Zur ersten Frage: Es lassen sich unschwer Gründe für die Berührung von Berg und Theologie, Psychologie etc. in freier Auswahl anführen: Meditation am Berg, Krisenintervention, Grenzsituationen, Risikoverhalten, Bergerfahrung als Instrument von Psychotherapie, "Gipfelerlebnisse" (die Chancen der Hereinnahme von Erlebnispädagogik könnten mehr genützt werden), Psychische Erste Hilfe, u.v.a.m.
Bleibt die zweite Frage: Was hat der Berg mit der Psyche zu tun? Eine erste Antwort liefert der Herausgeber selbst: Die im Rahmen der Bergrettung erfolgte Untersuchung über die Psychische Erste Hilfe ist weltweit die größte.
Eine weitere Antwort liefern die reichhaltigen Programmangebote der Kongresse. Die Schwerpunkte der Symposien wechseln, heuer steht das Spezifische der Bergunfalls im Mittelpunkt, also die Aspekte von Ungewissheit der Bergung, von der Dauer eines Abtransportes und vom Trauma ohne Täter, aber mit dem Thema Schuld. Von Seiten der Behandler daher die Aspekte der Psychischen Ersten Hilfe nach alpinen Unfällen und die unterschiedlichen Schwerpunkte einer Traumatherapie.

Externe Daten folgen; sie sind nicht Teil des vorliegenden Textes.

(* ===== verification/Recovery.v ===== *)
(** * Recovering an unfinished transaction (generation.c)

    The states that a transaction may leave, wherever it stopped and whatever the
    power kept, and what [recover] makes of them: it goes back to the view before
    the transaction, or on to the view after it, never to a mixture. *)
From stdpp Require Import gmap.
From S2P Require Import Prelude Sha256 Rules Bytes Cache Import Files FilesFacts Generation GenerationFacts.

#[local] Opaque grow_capacity.

(** Closed goals about names. *)
Ltac names := refine (bool_decide_unpack _ _); vm_compute; exact I.

Definition public_name : bytes := str "Filters.sieve".

(** A private file that was written and synchronised. *)
Definition written (data : bytes) : option node := Some (File (Leaf data 384 1 true)).

(** The same file to a reader, or the same entry, and durable. *)
Definition alike (o o' : option node) : Prop :=
  match o, o' with
  | None, None => True
  | Some (File a), Some (File b) => l_data b = l_data a /\ l_mode b = l_mode a /\ l_synced b = true
  | Some (File _), _ => False
  | Some n, Some n' => n' = n
  | _, _ => False
  end.

Lemma alike_survives v o o' : alike v o -> survives o o' -> alike v o'.
Proof.
  destruct v as [[a|t|n m|]|], o as [[b|t'|n' m'|]|]; cbn; try easy; destruct o' as [[c|t''|n'' m''|]|]; cbn; try easy; try congruence.
  intros (H1 & H2 & H3) H. now rewrite (H H3).
Qed.

Lemma written_survives data o : survives (written data) o -> o = written data.
Proof. destruct o as [[]|]; cbn; try easy. intros H. now rewrite H. Qed.

Lemma none_survives o : survives None o -> o = None.
Proof. now destruct o. Qed.

Lemma link_survives t o : survives (Some (Link t)) o -> o = Some (Link t).
Proof. destruct o as [[]|]; cbn; easy || congruence. Qed.

Lemma private_written d k data data' : private_file d k data -> d !! k = written data' -> data = data'.
Proof. intros (y & H) E. rewrite H in E. now injection E. Qed.

(** What a user of the engine sees: the public file, the selected generation, the
    four inputs. *)
Record view := View { v_public : option node; v_selector : bytes; v_input : nat -> option node }.

Definition selector_node (id : bytes) : option node :=
  if streq id [] then None else Some (Link (selector_target id)).

Lemma selector_survives id o : survives (selector_node id) o -> o = selector_node id.
Proof. unfold selector_node. destruct (streq id []); [apply none_survives|apply link_survives]. Qed.

(** The names of the entries that no step may leave behind. *)
Definition inputs_list : list nat := [0%nat; 1%nat; 2%nat; 3%nat].

Section Recovery.
Context `{KN : Kernel} `{HP : Heap} (fuel : nat) (l : location).
Abbreviation E := (l_engine l).
Abbreviation R := (l_root l).
Abbreviation N := (l_generations l).

Definition backup_name (i : nat) : bytes := input_name i (str "backup").
Definition kj : key := (E, str "journal").
Definition kc : key := (E, str "committed").
Definition ks : key := (E, str "current").
Definition kb : key := (E, str "export.backup").
Definition kk : key := (E, import_journal).
Definition kp : key := (R, public_name).
Definition ki (i : nat) : key := (R, import_target i).

(** A transaction: the views before and after it, the fields of its journal, the
    lines of the inputs, the public file it installs and the directory of its
    generation. *)
Record transaction := Transaction {
  t_old : view; t_new : view; t_journal : journal; t_lines : list input_line; t_sieve : bytes; t_number : Z }.
Context (t : transaction).
Abbreviation old := (t_old t).
Abbreviation new := (t_new t).
Abbreviation j := (t_journal t).

Record transaction_ok : Prop := TransactionOk {
  ok_engine : E <> R; ok_generations : N <> E /\ N <> R; ok_number : t_number t <> E /\ t_number t <> R;
  ok_journal : journal_ok j;
  ok_old_selector : v_selector old = if streq (j_old j) (str "-") then [] else j_old j;
  ok_new_selector : v_selector new = j_next j;
  ok_old_public : match v_public old with
                  | None => j_present j = 0 | Some (File a) => j_present j = 1 /\ l_mode a = j_mode j | _ => True end;
  ok_new_public : v_public new = written (t_sieve t);
  ok_lines : length (t_lines t) = 4%nat /\ Forall line_ok (t_lines t);
  ok_inputs : forall i line, t_lines t !! i = Some line ->
    if changed line =? 0 then v_input old i = v_input new i
    else match v_input old i with
         | None => i_present line = 0 | Some (File a) => i_present line = 1 /\ l_mode a = i_mode line | _ => False end }.
Context (OK : transaction_ok).

(** ** The states of the entries *)

Definition backup_ok (d : disk) (k : key) (v : option node) : Prop :=
  match v with Some (File a) => d !! k = None \/ d !! k = written (l_data a) | _ => True end.

Definition inputs_are (v : view) (d : disk) : Prop := forall i, (i < 4)%nat -> alike (v_input v i) (d !! ki i).
Definition exports_are (v : view) (d : disk) : Prop :=
  alike (v_public v) (d !! kp) /\ d !! ks = selector_node (v_selector v).
Definition shows (v : view) (d : disk) : Prop := exports_are v d /\ inputs_are v d.

Definition inputs_written (d : disk) : Prop := d !! kk = written (inputs_bytes (t_lines t)).
Definition backups_ok (d : disk) : Prop := forall i line, t_lines t !! i = Some line ->
  changed line <> 0 -> backup_ok d (E, backup_name i) (v_input old i).

(** The inputs before the commitment: as they were, or to be taken back. *)
Definition inputs_old (d : disk) : Prop :=
  d !! kk = None /\ inputs_are old d \/
  inputs_written d /\ backups_ok d /\
    forall i line, t_lines t !! i = Some line -> changed line = 0 -> alike (v_input old i) (d !! ki i).
(** At the commitment: as they shall be, and could be taken back. *)
Definition inputs_both (d : disk) : Prop :=
  inputs_are new d /\
  (d !! kk = None /\ (forall i, (i < 4)%nat -> v_input old i = v_input new i) \/ inputs_written d /\ backups_ok d).
Definition inputs_new (d : disk) : Prop := inputs_are new d /\ (d !! kk = None \/ inputs_written d).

Eine schließliche Bestätigung des Anliegens, Psyche und Berg miteinander zu verbinden, findet der Leser in den beiden bisher erschienenen Kongressbänden, deren Themenvielfalt beeindruckt: Von der Symbolik des Berges bis zur im Psychodrama erlebbaren Bergerfahrung, vom Beispiel des "Ötzi" ausgehenden Betrachtungen von Kult und Riten im Zusammenhang mit Sterben und Tod bis hin zur Gipfelstunde, von der hypnotischen Kommunikation am Unfallort bis hin zum meditativen Bergsteigen, von grundsätzlichen Überlegungen zur psychischen Ersten Hilfe aus psychodynamischer Sicht bis hin zu verhaltenstherapeutischen Überlegungen zum Berg als Therapie - um nur einige Themen anzuführen.

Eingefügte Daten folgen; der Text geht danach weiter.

Lemma prepare_inputs_spec s : always (fun d => fresh d /\ forall i, (i < 4)%nat -> d !! kbackup i = None) s ->
  hoare s (prepare_inputs fuel l cs) staging (fun rc s' => rc = 0 -> always (fun d => B d /\ inputs_both d) s').
Proof.
  intros H. assert (S0 : always (staged 0) s).
  { eapply always_mono; [exact H|]. intros d [Hf Hb]. split; [exact Hf|]. intros i c Hc. apply Hb. now destruct (change_lookup i c Hc). }
  unfold prepare_inputs. eapply hoare_bind; [apply (stage_inputs_spec cs 0 s no_bytes); [reflexivity|exact S0|intros i c Hi; lia|reflexivity]|].
  intros [b|] s1 G1 H1; [|now apply hoare_ret]. destruct H1 as (S1 & W1 & Hb).
  eapply hoare_bind with (Q := fun b s' => b = true -> always (fun d => B d /\ inputs_both d) s');
    [|intros ok s' G Q; apply hoare_ret; [exact G|destruct ok; [auto|discriminate]]].
  set (kn := (E, str "import.journal.next")).
  assert (SF : stable (staged 4) [kn]).
  { intros d d' He [Hf Hbk]. split.
    - apply (fresh_stable [str "import.journal.next"]) with (d := d); [|exact He|exact Hf]. intros n Hn. apply list_elem_of_singleton in Hn as ->. names.
    - intros i c Hc. specialize (Hbk i c Hc). destruct (change_lookup i c Hc) as [Hi _].
      assert (X : d' !! kbackup i = d !! kbackup i).
      { apply He. rewrite list_elem_of_singleton. unfold kbackup, kn. destruct i as [|[|[|[|]]]]; [now intros [=]..|lia]. }
      unfold Recovery.backup_ok in *. rewrite X. exact Hbk. }
  cbn [app]. apply hoare_all_cons, hoare_zero. fold kn.
  assert (Fn : forall s', frame [kn] s1 s' -> always (staged 4) s') by (intros s' F; eapply always_framed; [exact SF|exact F|exact S1]).
  eapply hoare_mono; [apply save_spec|intros s' F; apply (staged_staging 4); auto|].
  intros rc s2 F2 Hs _. destruct (Z.eqb_spec rc 0) as [E0|]; [|easy]. destruct (Hs E0) as (_ & Wn & _). rewrite Hb in Wn. clear Hs E0.
  assert (S2 := Fn s2 F2). assert (W2 : published 0 s2).
  { intros i c Hc Hch. cbn. destruct (change_lookup i c Hc) as [Hi _]. rewrite (proj1 (F2 (knext i) ltac:(rewrite list_elem_of_singleton; unfold knext, kn; destruct i as [|[|[|[|]]]]; [now intros [=]..|lia]))).
    now apply W1. }
  apply hoare_all_cons, hoare_renameat; [unfold kn; now intros [=]|now apply (staged_staging 4)|easy|]. intros n Hn. rewrite Wn in Hn. injection Hn as <-.
  fold (Recovery.kk l). set (s3 := put kn None (put kk _ s2)).
  assert (Kk : kk <> kn) by (unfold kn; keys).
  (* the journal may not be durable yet *)
  assert (A3 : always (fun d => (B d /\ inputs_are old d) /\ ((d !! kk = None \/ inputs_written d) /\ backups_ok d)) s3).
  { assert (Bk : forall d, staged 4 d -> backups_ok d).
    { intros d [_ Hbk] i line Hl Hch. assert (Hi := inputs_four l t OK _ _ Hl). destruct (change_total i Hi) as (c & Hc).
      destruct (change_lookup i c Hc) as [_ Hl']. rewrite Hl in Hl'. injection Hl' as ->. specialize (Hbk i c Hc).
      replace (i <? 4)%nat with true in Hbk by (symmetry; apply Nat.ltb_lt; lia). apply Hbk. cbn in Hch. now destruct (c_changed c). }
    eapply (always_framed _ [kn]); [|apply frame_put|].
    - intros d d' He [[HB Hi] [Hk Hbk]]. split; [split|split].
      + apply (SB d); [|exact HB]. intros k Hk'. apply He. rewrite list_elem_of_singleton. intros ->. apply Hk'. apply import_key_temporary. names.
      + intros i Hlt. rewrite He; [auto|]. rewrite list_elem_of_singleton. unfold kn. keys.
      + unfold Recovery.inputs_written. rewrite !(He kk) by now rewrite list_elem_of_singleton. exact Hk.
      + intros i line Hl Hch. specialize (Hbk i line Hl Hch). assert (Hi' := inputs_four l t OK _ _ Hl). unfold Recovery.backup_ok in *.
        rewrite He; [exact Hbk|]. rewrite list_elem_of_singleton. unfold kn. destruct i as [|[|[|[|]]]]; [now intros [=]..|lia].
    - eapply always_put; [exact S2| |].
      + intros d Hd. pose proof (Bk d Hd). destruct Hd as [[HB [Hk Hi]] _]. auto.
      + intros d d0 Hd Hsv He. pose proof (Bk d0 Hd) as Hbk. destruct Hd as [[HB [Hk Hi]] _]. apply written_survives in Hsv. split; [split|split].
        * apply (SB d0); [|exact HB]. intros k Hk'. apply He. intros ->. apply Hk', list_elem_of_here.
        * intros i Hlt. rewrite He; [auto|]. apply not_eq_sym, (kk_not_target l t OK).
        * right. exact Hsv.
        * intros i line Hl Hch. specialize (Hbk i line Hl Hch). assert (Hi' := inputs_four l t OK _ _ Hl). unfold Recovery.backup_ok in *.
          rewrite (He (E, backup_name i)); [exact Hbk|]. now apply (temporary_keys i). }
  assert (G3 : staging s3).
  { eapply always_mono; [exact A3|]. intros d [[HB Hi] [[Hk|Hk] Hbk]]; (split; [exact HB|]); [left; now split|right].
    split; [exact Hk|]. split; [exact Hbk|]. intros i line Hl _. apply Hi. now apply (inputs_four l t OK) in Hl. }
  assert (N3 : now s3 !! kk = written (inputs_bytes (t_lines t))).
  { cbn. rewrite lookup_delete_ne by (apply not_eq_sym; exact Kk). apply lookup_insert_eq. }
  split; [exact G3|]. intros _. set (s4 := settle E s3).
  assert (A4 : always noted s4).
  { eapply always_mono; [apply (always_settle _ _ E A3)|]. intros d [[[HB Hi] [_ Hbk]] Hsv]. split; [exact HB|].
    split; [apply written_survives; rewrite <- N3; apply Hsv|]. split; [exact Hbk|]. intros i line Hl _. apply Hi. now apply (inputs_four l t OK) in Hl. }
  assert (GN : forall s', always noted s' -> staging s') by (intros s' H'; eapply always_mono; [exact H'|apply noted_inputs]).
  apply hoare_all_cons, hoare_fsync_dir; [exact G3|easy|now apply GN|]. intros _.
  assert (W4 : published 0 s4).
  { intros i c Hc Hch. cbn. destruct (change_lookup i c Hc) as [Hi _]. rewrite lookup_delete_ne, lookup_insert_ne; [now apply (W2 i c)| |].
    - apply not_eq_sym, (temporary_keys i Hi).
    - unfold kn, knext. destruct i as [|[|[|[|]]]]; [now intros [=]..|lia]. }
  apply hoare_all_app. eapply hoare_mono; [apply (publish_inputs_spec cs 0 s4); [reflexivity|exact A4|exact W4]|exact GN|].
  intros [] s5 A5 Hn _; [|easy]. specialize (Hn eq_refl). assert (A6 := always_settle _ _ R A5).
  apply hoare_all_cons, hoare_fsync_dir; [now apply GN|easy|apply GN; eapply always_mono; [exact A6|now intros d []]|].
  intros G6. apply hoare_all_nil; [exact G6|]. intros _. eapply always_mono; [exact A6|]. intros d [[HB (Hk & Hbk & _)] Hsv].
  split; [exact HB|]. split; [|right; now split]. intros i Hi. eapply alike_survives; [now apply Hn|apply Hsv].
Qed.
End Inputs.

Eine kleine kreative Alternativüberlegung: Bergrettung könnte sich nicht nur als "Rettung am Berg", sondern auch als "Rettung der Berge" verstehen. Die Hineinnahme der Ökologie, des Biotops, der soziopsychobiologischen Nische etc. könnte eine interessante Facette sichtbar machen. (Im zweiten Kongressband hat H.H.Stoiber den Naturschutzgedanken eingebracht, der schon in die Richtung "Rettung der Berge" weist).

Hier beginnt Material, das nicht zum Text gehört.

Fixpoint wait_child (n : nat) (exporter raw : bytes) : fio (option Z) :=
  match n with
  | O => cut
  | S n' =>
      r ← answered (fun i => on_wait i exporter raw);
      match r with
      | inl EINTR => wait_child n' exporter raw
      | inl _ => mret None
      | inr s => mret s
      end
  end.

(** The mailbox columns of the lines that were printed. *)
Fixpoint columns (n : nat) (d : bytes) (out : jf_bytes) : fio (option jf_bytes) :=
  match n, d with
  | S n', _ :: _ =>
      let '(l, rest) := next_line d in
      let l := strip_cr l in
      if (length l =? 0)%nat then columns n' rest out
      else if negb (mem HT l) then mret None
      else
        a ← add_pieces [take_while (fun c => negb (is_tab c)) l; [LF]] out;
        match a with Some out => columns n' rest out | None => mret None end
  | _, _ => mret (Some out)
  end.

(** From [lseek] on, the child included: what it printed, when it ended well. *)
Definition run_exporter (exporter raw : bytes) : fio (option bytes) :=
  forked ← all_plainly 3;
  if negb forked then mret None
  else
    _ ← close;
    '(rc, b) ← readfd fuel (fun n => on_pipe n exporter raw) no_bytes;
    _ ← close;
    code ← wait_child fuel exporter raw;
    mret (if (rc =? 0) && bool_decide (code = Some 0) then Some (contents b) else None).

(** The buffer appended to, or [None] for the status 3. *)
Definition export_book (exporter raw : bytes) : fio (option jf_bytes) :=
  if empty_book raw then mret (Some no_bytes)
  else
    let tmp := match environment (str "TMPDIR") with Some t => t | None => str "/tmp" end in
    name ← join tmp (str "jaro-filter-book-XXXXXX");
    fd ← (match name with Some _ => plainly | None => mret false end);
    if negb fd then mret None
    else
      unlinked ← plainly;
      written ← (if (unlinked : bool) then write_book fuel raw else mret false);
      printed ← (if (written : bool) then run_exporter exporter raw else mret None);
      out ← match printed with Some d => columns (length d) d no_bytes | None => mret None end;
      _ ← close;
      mret out.

(** ** The collection *)

Definition nul_ended (l : list bytes) : bytes := concat (map (fun s => s ++ [0]) l).
Definition exporter_flags : bytes :=
  nul_ended [str "--config"; str "/dev/null"; str "--datafile"; str "SNAPSHOT-FD"; str "--mutt-query"] ++ [0].
Definition fixed_config : list (bytes * bytes) :=
  [(str "config.compiler-build", JF_COMPILER_ID); (str "config.cache-version", str "1");
   (str "config.policy-version", str "1"); (str "config.regex-dialect", str "posix-ere-c-icase-v1");
   (str "config.locale", str "C"); (str "config.parser", str "bounded-rfc822-v2");
   (str "config.address-normalization", JF_ADDRESS_NORMALIZATION);
   (str "config.contact-validation", str "warn-skip-invalid-export-v1");
   (str "config.address-case", str "ascii-mailbox-casemap-v1"); (str "config.sieve-comparator", str "i;ascii-casemap");
   (str "config.exporter-locale", str "C"); (str "config.regex-catalogue", jf_regex_catalogue);
   (str "config.regex-qualification", jf_regex_qualification)].
Definition capabilities (p : jf_profile) : bytes :=
  if p_regex p then (if p_mailbox p then str "fileinto,mailbox,regex" else str "fileinto,regex")
  else if p_mailbox p then str "fileinto,mailbox" else str "fileinto".
Definition profile_config (p : jf_profile) : list (bytes * bytes) :=
  [(str "config.profile-id", p_id p); (str "config.namespace-prefix", p_prefix p);
   (str "config.namespace-separator", p_separator p);
   (str "config.create-mailboxes", if p_create p then str "yes" else str "no");
   (str "config.capabilities", capabilities p)].

(** [config (...) || config (...) ...]. *)
Fixpoint configs (l : list (bytes * bytes)) : steps unit :=
  match l with
  | [] => mret tt
  | (r, v) :: t => _ ← must Memory (config r v); configs t
  end.

(** An input, and the rest when it was read. *)
Definition read_in (r path : bytes) (required : bool) : steps jf_bytes :=
  '(rc, b) ← run_ (input r path required);
  if rc =? 0 then mret b else goto Io.

(** A policy file of the root and its source. *)
Definition policy_file (root name r : bytes) (required : bool) (k : jf_source_kind) : steps unit :=
  path ← need Memory (lift (join root name));
  b ← read_in r path required;
  must Memory (add_source k name path b).

Definition collect_accounts (accounts : bytes) (external : bool) : steps unit :=
  _ ← must Memory (diagnostic accounts);
  _ ← must Io (link_dep (str "inventory.accounts") accounts);
  st ← run_ (lift (stat accounts));
  match st with
  | inl ENOENT => must Io (dep (str "inventory.accounts") accounts None [])
  | inl _ => goto Io
  | inr Directory =>
      '(rc, b) ← run_ (accounts_walk 65 accounts external [] no_bytes);
      if negb (rc =? 0) then goto Io
      else must Memory (dep (str "inventory.accounts") accounts (Some (contents b)) (contents b))
  | inr _ => goto Io
  end.

(** [jf_profile_parse] on the record of the caller. *)
Definition parse_profile (d : bytes) : steps unit := fun s => fun w =>
  match jf_profile_parse d (heap w) with
  | Ok (p, h) => (Some (inr tt, set_sn_profile p s), World (st w) (tick w) (last_errno w) h (held w) (reported w))
  | Fail rc e => (Some (inl (Done rc), s), World (st w) (tick w) (last_errno w) (S (heap w)) (held w) (Some e))
  end.

Definition collect_profile (root : bytes) (profile_arg : option bytes) : steps unit :=
  path ← need Memory (lift (match profile_arg with Some p => strdup p | None => join root (str "FilterProfile.txt") end));
  _ ← run_ (change (set_profile_path (Some path)));
  b ← read_in (str "input.profile") path (match profile_arg with Some _ => true | None => false end);
  _ ← parse_profile (contents b);
  _ ← must Memory (dep (str "config.profile") [] (Some (contents b)) (contents b));
  p ← run_ (ask sn_profile);
  _ ← configs (profile_config p);
  let mapped := flat_map (fun m => [m_logical m ++ [0]; m_mailbox m ++ [0]]) (mappings p) in
  m ← need Memory (lift (add_pieces (nul_ended [str "known"; str "INBOX"; str "spam"; str "Spam"] :: mapped) no_bytes));
  must Memory (dep (str "config.mailbox-mappings") [] (Some (contents m)) (contents m)).

(** The exporter, found and read when the first present book needs it. *)
Definition need_exporter (exporter : option bytes) : steps bytes :=
  match exporter with
  | Some e => mret e
  | None =>
      e ← need Io (lift (executable (str "abook")));
      _ ← read_in (str "input.exporter") e true;
      mret e
  end.

(** One address book: the exporter known after it. *)
Definition collect_book (root compiler : bytes) (prior : option jf_snapshot) (book r export_role : bytes)
    (k : jf_source_kind) (exporter : option bytes) : steps (option bytes) :=
  path ← need Memory (lift (join root book));
  b ← read_in r path false;
  current ← run_ (ask (fun s => jf_snapshot_dependency (Some s) r path));
  let is_present := match current with Some d => present d | None => false end in
  '(exporter, exported) ←
    (if is_present then
       e ← need_exporter exporter;
       _ ← must Memory (diagnostic path);
       s ← run_ (ask (fun s => s));
       x ← need Io (lift (
         match reusable_export s prior r export_role path e compiler, jf_snapshot_dependency prior export_role path with
         | true, Some d => add_limit (auxiliary d) JF_CACHE_MAX no_bytes
         | _, _ => export_book e (contents b)
         end));
       mret (Some e, contents x)
     else mret (exporter, []));
  _ ← must Memory (dep export_role path (if is_present then Some exported else None) exported);
  _ ← must Memory (contact_source k book path exported);
  mret exporter.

Es könnte auch überlegt werden, inwieweit Aufklärung und andere Möglichkeiten der Prävention den interventiven Ansatz der "Rettung" noch mehr als bisher ergänzen könnten.
Die beiden Bände sind ein immer wieder lesbarer fruchtbarer "Zusammenstoß" von Grundlagen und Methoden des Helfens mit den spezifischen Anwendungsfeldern am Berg!